Lemma move_tip_spec hash p n : node_ok n -> pointer_ok n p ->
  evolves n (move_tip hash p n) /\ currentChainTip (move_tip hash p n) = hash
  /\ current_chain (move_tip hash p n) = store n !! p /\ mem (move_tip hash p n) = mem n.
Proof.
  intros Hok Hp. set (n1 := with_chains (<[hash := p]> (chains n)) n).
  assert (evolves_tip n n1) as H1 by (apply set_chains; [done|]; by apply map_Forall_insert_2, Hok).
  pose proof (set_tip n1 hash (evt_ok _ _ H1)) as H2. set (n2 := with_tip hash n1) in *.
  assert (current_chain n2 = store n !! p) as Hcur by (unfold current_chain, n2, n1; simpl; by rewrite lookup_insert_eq).
  unfold move_tip. fold n1 n2. destruct (_ && _) eqn:Eb.
  - split_and!; try done.
    + eapply evolves_trans; [apply evt_evolves; exact H1|]. eapply evolves_trans; [exact H2|].
      apply evt_evolves, set_chains; [by apply H2|]. apply map_Forall_delete, H2.
    + rewrite <- Hcur. unfold current_chain. simpl. rewrite lookup_delete_ne; [done|].
      apply andb_true_iff in Eb as [_ Eb]. apply negb_true_iff, bool_decide_eq_false in Eb. done.
  - split_and!; try done. eapply evolves_trans; [apply evt_evolves; exact H1|done].
Qed.

Lemma extend_current_inv header hash p tip bs n n' r :
  node_ok n -> Forall (fun b => is_u64 (height b)) bs ->
  extend_current ex header hash p tip bs n = Some (Ret (n', r)) ->
  evolves n n' /\ (currentChainTip n' = currentChainTip n
    \/ exists block rest c, bs = block :: rest /\ store n !! p = Some c /\ applied block c (mem n) hash n').
Proof.
  intros Hok Hbs E. destruct bs as [|b bs]; simpl in E.
  { run_inv E. apply evolves_tip_refl in Hok as []. eauto. }
  apply Forall_cons in Hbs as [Hb _]. run_inv E.
  apply read_chain_inv in Hrun as (-> & Hp & Hc & Hlt); [|done].
  apply validate_block_inv in Hrun0 as (ext & -> & H1 & Hval & Hm); [|done|done].
  pose proof (evt_ok _ _ H1) as Hok1. destruct a0 as [m|e]; run_inv E.
  2: { apply cleanupFailedHeader_inv in Hrun; [|done].
       pose proof (evolves_tip_trans _ _ _ H1 Hrun) as []. eauto. }
  apply update_chain_inv in Hrun as (c & Hp' & -> & H2); [|done|intros; by apply ApplyBlock_wf].
  simpl in Hp'. rewrite Hp in Hp'. injection Hp' as <-.
  set (n2 := with_store _ _) in *. pose proof (evt_ok _ _ H2) as Hok2.
  assert (evolves_tip n2 (with_blocksMap (<[hash:=b]> (blocksMap n2)) n2)) as H3.
  { apply set_blocksMap; [done|]. apply map_Forall_insert_2; [done|apply Hok2]. }
  set (n3 := with_blocksMap _ n2) in *. pose proof (evt_ok _ _ H3) as Hok3.
  assert (pointer_ok n3 p) as Hp3 by (unfold pointer_ok, n3, n2; simpl; by rewrite length_insert).
  destruct (move_tip_spec hash p n3 Hok3 Hp3) as (H4 & Htip & Hcur & Hmem).
  assert (store n3 !! p = Some (ApplyBlock b m a)) as Hst.
  { unfold n3, n2. simpl. apply list_lookup_insert_eq. exact Hlt. }
  rewrite Hst in Hcur. pose proof (ev_ok _ _ H4) as Hok4. set (n4 := move_tip hash p n3) in *. clearbody n4.
  match goal with Ht : tryConnectOrphanChildren _ _ = _ |- _ => rename Ht into Htry end.
  apply tryConnect_inv in Htry as H5; [|done]. apply modify_inv in Htry as ->.
  split.
  - eapply evolves_trans; [apply evt_evolves; exact H1|]. eapply evolves_trans; [apply evt_evolves; exact H2|].
    eapply evolves_trans; [apply evt_evolves; exact H3|]. eapply evolves_trans; [exact H4|by apply evt_evolves].
  - right. exists b, bs, a. split_and!; [done|done|]. exists m. split_and!; [|done|done]. simpl. by rewrite Hmem.
Qed.

Lemma handleCurrentChainExtension_inv header p tip n n' r :
  node_ok n -> pointer_ok n p ->
  handleCurrentChainExtension ex header (Hdr.GetHash header) p tip n = Some (Ret (n', r)) ->
  evolves n n' /\ (currentChainTip n' = currentChainTip n
    \/ exists block c, GetBlock n (Hdr.GetHash header) = Some block /\ store n !! p = Some c
         /\ applied block c (mem n) (Hdr.GetHash header) n').
Proof.
  intros Hok Hp E. unfold handleCurrentChainExtension in E. run_inv E.
  destruct (GetBlock n (Hdr.GetHash header)) as [b|] eqn:Eb.
  - apply extend_current_inv in E as [H1 H2]; [|done|by repeat constructor; eapply GetBlock_u64].
    split; [done|]. destruct H2 as [H2|(? & ? & c & [= <- <-] & Hc & H2)]; [by left|right; by exists b, c].
  - run_inv E. assert (evolves_tip n (with_processing (Some (AwaitCurrent header (Hdr.GetHash header) p tip)) n)) as []
      by (by apply set_processing). split; [done|by left].
Qed.

Lemma handleCandidateChainExtension_inv header hash p tip n n' r :
  node_ok n -> pointer_ok n p -> handleCandidateChainExtension header hash p tip n = Some (Ret (n', r)) ->
  evolves_tip n n'.
Proof.
  intros Hok Hp E. unfold handleCandidateChainExtension in E. run_inv E.
  destruct (current_chain n ≫= Tip) as [t|]; [|run_inv E; by apply evolves_tip_refl].
  destruct (_ <=? 0); [run_inv E; by apply evolves_tip_refl|]. run_inv E.
  apply read_chain_inv in Hrun as (-> & _); [|done].
  destruct a0; run_inv E; [by apply evolves_tip_refl|]. by apply set_processing.
Qed.

Lemma remove_orphan_keeps header n n' u : remove_orphan header n = Some (Ret (n', u)) ->
  mem n' = mem n /\ store n' = store n /\ same_blocks n n'.
Proof.
  intros E. apply modify_inv in E as ->. destruct (orphanHeaders n !! _); [|done].
  destruct (existsb _ _); [|done]. by destruct (remove_first _ _).
Qed.

Lemma handleChainExtension_inv header p tip n n' r :
  node_ok n -> pointer_ok n p -> handleChainExtension ex header p tip n = Some (Ret (n', r)) ->
  evolves n n' /\ (currentChainTip n' = currentChainTip n
    \/ exists block c, tip = currentChainTip n /\ GetBlock n (Hdr.GetHash header) = Some block
         /\ store n !! p = Some c /\ applied block (AddHeader header c) (mem n) (Hdr.GetHash header) n').
Proof.
  intros Hok Hp E. unfold handleChainExtension in E. run_inv E.
  apply update_chain_inv in Hrun as (c & Hc & En0 & H1); [|done|intros; by apply AddHeader_wf].
  assert (evolves_tip n0 (with_headersMap (<[Hdr.GetHash header:=header]> (headersMap n0)) n0)) as H2.
  { apply set_headersMap; [by eapply evt_ok|]. apply map_Forall_insert_2; [done|]. by apply evt_ok in H1 as []. }
  pose proof (evolves_tip_trans _ _ _ H1 H2) as H12. clear H2.
  match goal with Ht : tryConnectOrphanChildren _ _ = _ |- _ => pose proof Ht as Hn1; apply modify_inv in Hn1;
    apply tryConnect_inv in Ht; [|by eapply evt_ok]; pose proof (evolves_tip_trans _ _ _ H12 Ht) as H13; clear Ht end.
  match goal with Ht : remove_orphan _ _ = _ |- _ => pose proof (remove_orphan_keeps _ _ _ _ Ht) as Hn2;
    apply remove_orphan_inv in Ht; [|by eapply evt_ok]; pose proof (evolves_tip_trans _ _ _ H13 Ht) as H14; clear Ht end.
  assert (evolves_tip n2 (with_chains (<[Hdr.GetHash header:=p]> (delete tip (chains n2))) n2)) as H5.
  { pose proof (evt_ok _ _ H14) as Hok3. apply set_chains; [done|].
    apply map_Forall_insert_2; [by eapply evolves_tip_pointer|]. apply map_Forall_delete, Hok3. }
  pose proof (evolves_tip_trans _ _ _ H14 H5) as H15. set (n5 := with_chains _ n2) in *.
  pose proof (evt_ok _ _ H15) as Hok5. pose proof (evolves_tip_pointer _ _ _ H15 Hp) as Hp5.
  assert (mem n5 = mem n /\ store n5 = <[p := AddHeader header c]> (store n) /\ same_blocks n n5) as (Hm & Hs & Hg).
  { destruct Hn2 as (Hm & Hs & Hg). unfold n5. subst n1 n0. done. }
  pose proof (evt_tip _ _ H15) as Htip. case_bool_decide as Hcur.
  - apply handleCurrentChainExtension_inv in E as [H6 H7]; [|done|done].
    split; [eapply evolves_trans; [apply H15|done]|]. destruct H7 as [H7|(block & c' & Hb & Hc' & H7)]; [left; congruence|right].
    rewrite (same_blocks_GetBlock _ _ _ Hg) in Hb. rewrite Hs, list_lookup_insert_eq in Hc' by done.
    injection Hc' as <-. rewrite Hm in H7. exists block, c. split_and!; try done. congruence.
  - apply handleCandidateChainExtension_inv in E; [|done|done].
    pose proof (evolves_tip_trans _ _ _ H15 E) as []. auto.
Qed.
---------------
WHAT THE TASK REQUIRES
From the records above, pull out every line containing the word "tryConnectOrphanChildren".

ANSWER FOR THIS EXERCISE
  match goal with Ht : tryConnectOrphanChildren _ _ = _ |- _ => rename Ht into Htry end.
  match goal with Ht : tryConnectOrphanChildren _ _ = _ |- _ => pose proof Ht as Hn1; apply modify_inv in Hn1;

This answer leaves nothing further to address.